Some one switched the lights off. It proved the signal for those who had lights in their hair and on their dresses to gather inside the circle and give their soft, colored glows to Christina and Harry, dancing together.
He seized her, tossed her away, caught her again and, before again he tossed her, she altered the figure. As he caught at her, she eluded him and, laughing, she snatched at the sheath on his belt. She had his dagger; and the lights—blood-red, green and amber—glinted on the flashing blade as she bared it, drew back and thrust at him.
He caught her wrist, as girls about me gasped; he held and twisted at her hand but she broke his hold and darted away from him. He stood a moment, staring; then he grinned at her who, off at the edge of the circle, again was dancing as if that thrust at him, his snatch just in time, his twist and her breakaway all were part of the figure. But they weren’t. He knew; I knew; many others knew. There, in that flash of shining steel, she had stabbed at him to kill him.
Why? Jerry’s words to me gave at least a clue. He was her man, who had been a “gun” but who had become a “gorilla”; he had shot Win Scofield in her sight, slaughtered him before her. She had tried to stop that killing; and his murder of the old man in his house had been Harry Vine’s answer. Also he had served notice for her to come back to him; so she had done so,—to kill him.
This was what Jerry meant I should see; this was the vengeance of Shirley. Not vengeance alone; also an attempt at self-protection. She knew, going back to a “gorilla”, that sooner or later he would kill her. Perhaps she expected death from him only a little later that night. So she had struck there before them all and, failing, made her life surely forfeit. Now, without doubt, Keeban—Harry Vine—would kill her.
Not there, surrounded by that circle, as she would have slain him, had her thrust gone home. A girl kills a man that way; but not a man his woman. This rapiered Raleigh knew that. He made no motion to attack her; he merely watched her, and he grinned while she danced and tried to play it was all pretense.

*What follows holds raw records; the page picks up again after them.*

(* ===== verification/EditProperties.v ===== *)
(** * Properties of text edits *)

From stdpp Require Import base list strings.
From Stdlib Require Import ZArith Lia.
From S2P Require Import Prelude SessionTypes Numbers Utf8 Truncate TruncateProperties EditDiff.

Open Scope Z_scope.

(** ** Searching *)

Lemma strip_prefix_spec pattern s rest : strip_prefix pattern s = Some rest <-> s = pattern ++ rest.
Proof.
  revert s. induction pattern as [|p pattern IH]; intros s; simpl; [split; congruence|].
  destruct s as [|u s]; [done|]. destruct (Z.eqb_spec p u) as [->|Hn]; [|split; [done|by intros [= ->]]].
  rewrite IH. split; [by intros ->|by intros [= ->]].
Qed.

Lemma index_of_spec pattern s i :
  index_of pattern s = Some i -> exists pre post, s = pre ++ pattern ++ post /\ length pre = i.
Proof.
  revert i. induction s as [|u s IH]; intros i; simpl.
  - destruct (strip_prefix pattern []) as [rest|] eqn:Hp; [|done]. intros [= <-]. apply strip_prefix_spec in Hp.
    by exists [], rest.
  - destruct (strip_prefix pattern (u :: s)) as [rest|] eqn:Hp.
    + intros [= <-]. apply strip_prefix_spec in Hp. by exists [], rest.
    + intros Hi. apply fmap_Some in Hi as (j & Hj & ->). destruct (IH j Hj) as (pre & post & -> & <-).
      by exists (u :: pre), post.
Qed.

(** ** Simultaneous replacement *)

(** [replaced edits s s']: every old text of [edits], in order, is replaced by
    its new text, and everything else is kept. *)
Inductive replaced : list (jstring * jstring) -> jstring -> jstring -> Prop :=
| rep_nil s : replaced [] s s
| rep_cons kept old new edits s s' :
    replaced edits s s' -> replaced ((old, new) :: edits) (kept ++ old ++ s) (kept ++ new ++ s').

Lemma replaced_app_r edits s s' x : replaced edits s s' -> replaced edits (s ++ x) (s' ++ x).
Proof.
  induction 1 as [s|kept old new edits s s' _ IH]; [constructor|]. rewrite <- !app_assoc. by constructor.
Qed.

Lemma replaced_snoc edits s s' gap old new :
  replaced edits s s' -> replaced (edits ++ [(old, new)]) (s ++ gap ++ old) (s' ++ gap ++ new).
Proof.
  induction 1 as [s|kept old' new' edits s s' _ IH]; simpl.
  - pose proof (rep_cons (s ++ gap) old new [] [] [] (rep_nil [])) as H. by rewrite !app_nil_r, <- !app_assoc in H.
  - rewrite <- !app_assoc. by constructor.
Qed.

(** ** Matches in order *)

(** [reps] match, in order and without overlaps, the old texts of [edits] in
    [base] between the positions [lo] and [hi]. *)
Inductive chain (base : jstring) (lo : nat) : list MatchedEdit -> list (jstring * jstring) -> nat -> Prop :=
| chain_nil : (lo <= length base)%nat -> chain base lo [] [] lo
| chain_snoc reps edits mid m pre old post :
    chain base lo reps edits mid -> base = pre ++ old ++ post -> (mid <= length pre)%nat ->
    me_matchIndex m = Z.of_nat (length pre) -> me_matchLength m = Z.of_nat (length old) ->
    chain base lo (reps ++ [m]) (edits ++ [(old, me_newText m)]) (length pre + length old)%nat.

(** [base] between two positions. *)
Definition slice (lo hi : nat) (base : jstring) : jstring := drop lo (take hi base).

Lemma slice_split lo mid hi base : (lo <= mid <= hi)%nat -> slice lo hi base = slice lo mid base ++ slice mid hi base.
Proof.
  intros H. unfold slice. rewrite <- (take_drop mid (take hi base)) at 1. rewrite take_take, Nat.min_l by lia.
  rewrite drop_app. f_equal. destruct (decide (mid <= length base)%nat) as [Hl|Hl].
  - rewrite length_take, Nat.min_l by lia. by replace (lo - mid)%nat with 0%nat by lia.
  - rewrite !(drop_ge (take hi base)); [by rewrite drop_nil|rewrite length_take; lia..].
Qed.

Lemma slice_length lo hi base : (hi <= length base)%nat -> length (slice lo hi base) = (hi - lo)%nat.
Proof. intros H. unfold slice. rewrite length_drop, length_take. lia. Qed.

Lemma chain_bounds base lo reps edits hi : chain base lo reps edits hi -> (lo <= hi <= length base)%nat.
Proof. induction 1; subst; rewrite ?length_app in *; lia. Qed.

Lemma slice_middle (pre old post : jstring) :
  slice (length pre) (length pre + length old) (pre ++ old ++ post) = old.
Proof. unfold slice. by rewrite take_app_add, drop_app_length, take_app_length. Qed.

(** Applying the replacements of a chain replaces its texts. *)
Lemma chain_applies base lo reps edits hi : chain base lo reps edits hi ->
  exists result, replaced edits (slice lo hi base) result /\
    forall x, applyReplacements (slice lo hi base ++ x) reps (Z.of_nat lo) = result ++ x.
Proof.
  induction 1 as [Hlo|reps edits mid m pre old post Hc IH Hb Hmid Hi Hl].
  - exists (slice lo lo base). split; [constructor|done].
  - destruct IH as (result & Hr & Ha). pose proof (chain_bounds _ _ _ _ _ Hc) as Hbd.
    set (gap := slice mid (length pre) base).
    assert (slice lo (length pre + length old) base = slice lo mid base ++ gap ++ old) as Hs.
    { rewrite (slice_split lo mid) by lia. f_equal. rewrite (slice_split mid (length pre)) by lia. f_equal.
      rewrite Hb. apply slice_middle. }
    exists (result ++ gap ++ me_newText m). rewrite Hs. split; [by apply replaced_snoc|]. intros x.
    unfold applyReplacements. rewrite foldr_app. simpl.
    assert (replace_at (Z.of_nat lo) m ((slice lo mid base ++ gap ++ old) ++ x) =
            slice lo mid base ++ (gap ++ me_newText m ++ x)) as ->.
    { unfold replace_at, substring_to, substring_from. rewrite Hi, Hl.
      assert (length (slice lo mid base ++ gap) = length pre - lo)%nat as Hlen.
      { rewrite length_app. unfold gap. rewrite !slice_length; [lia|rewrite Hb, !length_app; lia|lia]. }
      replace (Z.to_nat (Z.of_nat (length pre) - Z.of_nat lo)) with (length (slice lo mid base ++ gap)) by lia.
      replace (Z.to_nat (Z.of_nat (length pre) - Z.of_nat lo + Z.of_nat (length old)))
        with (length ((slice lo mid base ++ gap) ++ old)) by (rewrite (length_app _ old), Hlen; lia).
      replace ((slice lo mid base ++ gap ++ old) ++ x) with ((slice lo mid base ++ gap) ++ old ++ x) by (by rewrite !app_assoc).
      rewrite take_app_length. rewrite (app_assoc _ old x), drop_app_length. by rewrite <- !app_assoc. }
    change (foldr (replace_at (Z.of_nat lo))) with (fun c r => applyReplacements c r (Z.of_nat lo)).
    cbn beta. rewrite Ha. by rewrite <- !app_assoc.
Qed.

(** ** Matched edits *)

Section Matched.
(** The texts an edit may have matched. *)
Context (text_of : Edit -> jstring -> Prop).

Definition hit (base : jstring) (edit : Edit) (m : MatchedEdit) : Prop :=
  me_newText m = edit_newText edit /\
  exists old pre post, base = pre ++ old ++ post /\ me_matchIndex m = Z.of_nat (length pre) /\
    me_matchLength m = Z.of_nat (length old) /\ text_of edit old.

Definition pair_of (pair : jstring * jstring) (edit : Edit) : Prop := pair.2 = edit_newText edit /\ text_of edit pair.1.

Lemma chain_extend base lo path rest : forall edits acc done_ mid,
  chain base lo acc done_ mid -> Forall2 (hit base) edits rest ->
  match rest with m :: _ => Z.of_nat mid <= me_matchIndex m | [] => True end ->
  check_overlaps path rest = Ok tt ->
  exists pairs hi, chain base lo (acc ++ rest) (done_ ++ pairs) hi /\ Forall2 pair_of pairs edits.
Proof.
  induction rest as [|m rest IH]; intros edits acc done_ mid Hc Hh Hm Ho.
  - apply Forall2_nil_inv_r in Hh as ->. exists [], mid. by rewrite !app_nil_r.
  - apply Forall2_cons_inv_r in Hh as (edit & edits' & (Hnew & old & pre & post & Hb & Hi & Hl & Ht) & Hh & ->).
    assert (chain base lo (acc ++ [m]) (done_ ++ [(old, me_newText m)]) (length pre + length old)%nat) as Hc'.
    { eapply chain_snoc; [done|done|lia|done|done]. }
    destruct (IH edits' _ _ _ Hc' Hh) as (pairs & hi & Hchain & Hp).
    + destruct rest as [|m' rest]; [done|]. simpl in Ho. inv_result.
      match goal with H : negb _ = true |- _ => apply negb_true_iff, Z.ltb_ge in H; lia end.
    + destruct rest as [|m' rest]; [done|]. simpl in Ho. by inv_result.
    + exists ((old, me_newText m) :: pairs), hi. rewrite <- !app_assoc in Hchain. split; [done|].
      constructor; [done|done].
Qed.

Lemma hits_chain base path edits ms :
  Forall2 (hit base) edits ms -> check_overlaps path ms = Ok tt ->
  exists pairs hi, chain base 0 ms pairs hi /\ Forall2 pair_of pairs edits.
Proof.
  intros Hh Ho. apply (chain_extend base 0 path ms edits [] [] 0%nat); [constructor; lia|done| |done].
  destruct Hh as [|edit m edits ms (_ & old & pre & post & _ & -> & _)]; [done|lia].
Qed.

(** Sorting the matches reorders the edits. *)
Lemma hits_sorted base edits ms :
  Forall2 (hit base) edits ms ->
  exists edits', edits' ≡ₚ edits /\ Forall2 (hit base) edits' (sort_by me_matchIndex ms).
Proof.
  intros Hh. apply Forall2_flip in Hh.
  destruct (Permutation_Forall2 (symmetry (sort_by_perm me_matchIndex ms)) Hh) as (edits' & Hp & Hf).
  exists edits'. split; [by symmetry|]. by apply Forall2_flip.
Qed.
End Matched.

(** What [match_edits] found. *)
Section Found.
Context (nfkc : jstring -> jstring).

Definition exact_text (edit : Edit) (old : jstring) : Prop := old = edit_oldText edit.

Definition fuzzy_text (edit : Edit) (old : jstring) : Prop :=
  old = edit_oldText edit \/ old = normalizeForFuzzyMatch nfkc (edit_oldText edit).

Lemma match_edits_hits (text_of : Edit -> jstring -> Prop) content path total edits : forall i ms,
  (forall edit, edit ∈ edits -> fm_found (fuzzyFindText nfkc content (edit_oldText edit)) = true ->
     exists old pre post, content = pre ++ old ++ post /\
       fm_index (fuzzyFindText nfkc content (edit_oldText edit)) = Z.of_nat (length pre) /\
       fm_matchLength (fuzzyFindText nfkc content (edit_oldText edit)) = Z.of_nat (length old) /\ text_of edit old) ->
  match_edits nfkc content path total i edits = Ok ms -> Forall2 (hit text_of content) edits ms.
Proof.
  induction edits as [|edit edits IH]; intros i ms Hfind Hm; simpl in Hm; inv_result; subst; [constructor|].
  constructor.
  - split; [done|]. apply Hfind; [by left|done].
  - eapply IH; [|eassumption]. intros e He. apply Hfind. by right.
Qed.

Lemma exact_find content edit :
  fm_usedFuzzyMatch (fuzzyFindText nfkc content (edit_oldText edit)) = false ->
  fm_found (fuzzyFindText nfkc content (edit_oldText edit)) = true ->
  exists old pre post, content = pre ++ old ++ post /\
    fm_index (fuzzyFindText nfkc content (edit_oldText edit)) = Z.of_nat (length pre) /\
    fm_matchLength (fuzzyFindText nfkc content (edit_oldText edit)) = Z.of_nat (length old) /\ exact_text edit old.
Proof.
  unfold fuzzyFindText. destruct (index_of (edit_oldText edit) content) as [i|] eqn:Hi.
  - intros _ _. destruct (index_of_spec _ _ _ Hi) as (pre & post & -> & <-). by exists (edit_oldText edit), pre, post.
  - destruct (index_of (normalizeForFuzzyMatch _ _) _) as [j|]; simpl; intros H1 H2; discriminate.
Qed.

(** C34: edits that all match exactly are applied simultaneously: in some order
    of the edits, every old text of the content is replaced by its new text and
    every other character is kept; line endings inside the edits are
    normalized first. *)
Theorem exact_edits_replace content edits path r :
  applyEditsToNormalizedContent nfkc content edits path = Ok r ->
  Forall (fun edit => fm_usedFuzzyMatch (fuzzyFindText nfkc content (edit_oldText (normalize_edit edit))) = false) edits ->
  aer_baseContent r = content /\
  exists order, order ≡ₚ map normalize_edit edits /\
    replaced (map (fun e => (edit_oldText e, edit_newText e)) order) content (aer_newContent r).
Proof.
  intros Hr Hexact. unfold applyEditsToNormalizedContent in Hr.
  assert (existsb (fun edit => fm_usedFuzzyMatch (fuzzyFindText nfkc content (edit_oldText edit))) (map normalize_edit edits)
          = false) as Hu.
  { clear Hr. induction Hexact as [|edit edits He _ IH]; [done|]. cbn [map existsb]. by rewrite He, IH. }
  rewrite Hu in Hr. inv_result. subst r. simpl. split; [done|].
  apply (match_edits_hits exact_text) in Ha0.
  2:{ intros edit Hin. apply exact_find. apply list_elem_of_In, in_map_iff in Hin as (e & <- & Hin).
      rewrite Forall_forall in Hexact. apply Hexact. by apply list_elem_of_In. }
  destruct (hits_sorted _ _ _ _ Ha0) as (order & Hp & Hh). exists order. split; [done|]. destruct a1.
  destruct (hits_chain _ _ _ _ _ Hh Ha1) as (pairs & hi & Hc & Hpairs).
  assert (pairs = map (fun e => (edit_oldText e, edit_newText e)) order) as <-.
  { clear -Hpairs. induction Hpairs as [|[old new] e pairs order [H1 H2] _ IH]; [done|]. simpl in *.
    unfold exact_text in H2. by subst. }
  destruct (chain_applies _ _ _ _ _ Hc) as (result & Hrep & Happ). pose proof (chain_bounds _ _ _ _ _ Hc) as Hb.
  assert (slice 0 hi content ++ drop hi content = content) as Hsplit by (apply take_drop).
  specialize (Happ (drop hi content)). rewrite Hsplit in Happ.
  change (Z.of_nat 0) with 0 in Happ. subst. rewrite Happ. rewrite <- Hsplit at 1. by apply replaced_app_r.
Qed.
End Found.

Definition demo_content : jstring := js "one" ++ [newline] ++ js "two" ++ [newline].
Definition demo_edit : Edit := {| edit_oldText := js "two"; edit_newText := js "2" |}.

(** Witness of [exact_edits_replace]: a line is replaced. *)
Lemma exact_edits_replace_witness :
  let r := {| aer_baseContent := demo_content; aer_newContent := js "one" ++ [newline] ++ js "2" ++ [newline] |} in
  applyEditsToNormalizedContent id demo_content [demo_edit] (js "f") = Ok r /\
  exists order, order ≡ₚ map normalize_edit [demo_edit] /\
    replaced (map (fun e => (edit_oldText e, edit_newText e)) order) demo_content (aer_newContent r).
Proof.
  intros r. assert (applyEditsToNormalizedContent id demo_content [demo_edit] (js "f") = Ok r) as H by (vm_compute; reflexivity).
  split; [exact H|]. apply (exact_edits_replace id demo_content [demo_edit] (js "f") r H).
  constructor; [vm_compute; reflexivity|constructor].
Defined.

(** An old text that is only white space becomes empty when normalized: it is
    "found" at the start of a short file that does not contain it, and the new
    text is inserted there. *)
Lemma blank_old_text_inserts :
  index_of (js "  ") (js "ab") = None /\
  applyEditsToNormalizedContent id (js "ab") [{| edit_oldText := js "  "; edit_newText := js "X" |}] (js "f") =
    Ok {| aer_baseContent := js "ab"; aer_newContent := js "Xab" |}.
Proof. split; vm_compute; reflexivity. Qed.

(** A last line of white space without a newline disappears from the
    normalized text, and a fuzzy edit elsewhere in the file fails. *)
Lemma blank_last_line_fails :
  applyEditsToNormalizedContent id (js "a " ++ [newline] ++ js "b" ++ [newline] ++ js "  ")
    [{| edit_oldText := js "a" ++ [newline] ++ js "b"; edit_newText := js "c" |}] (js "f") = Err EE_line_count.
Proof. vm_compute; reflexivity. Qed.

(** Occurrences are counted without overlaps. *)
Lemma overlapping_occurrences_pass :
  applyEditsToNormalizedContent id (js "aaa") [{| edit_oldText := js "aa"; edit_newText := js "b" |}] (js "f") =
    Ok {| aer_baseContent := js "aaa"; aer_newContent := js "ba" |}.
Proof. vm_compute; reflexivity. Qed.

Now her partner started toward her; and everybody watched him, and watched her, and nobody interfered. Nobody thought that, when he caught her, immediately and there he would kill her. I, at least, did not even imagine that. He was moving to capture her now and to carry her away; and, to these maskers in the circle, that was all his own affair as, to them, her stroke at him had been her business. I realized that had she sent the dagger home, no one would have touched her as no one, after she had failed and was doomed, would raise a hand to help her now.
She knew it also; and she looked to no one for aid. She merely danced away, his dagger in her hand, smiling and still playing at pretense.
Fingers circled my wrist; they were Cleopatra’s. Small, strong, intense fingers they were, half holding, half warning me.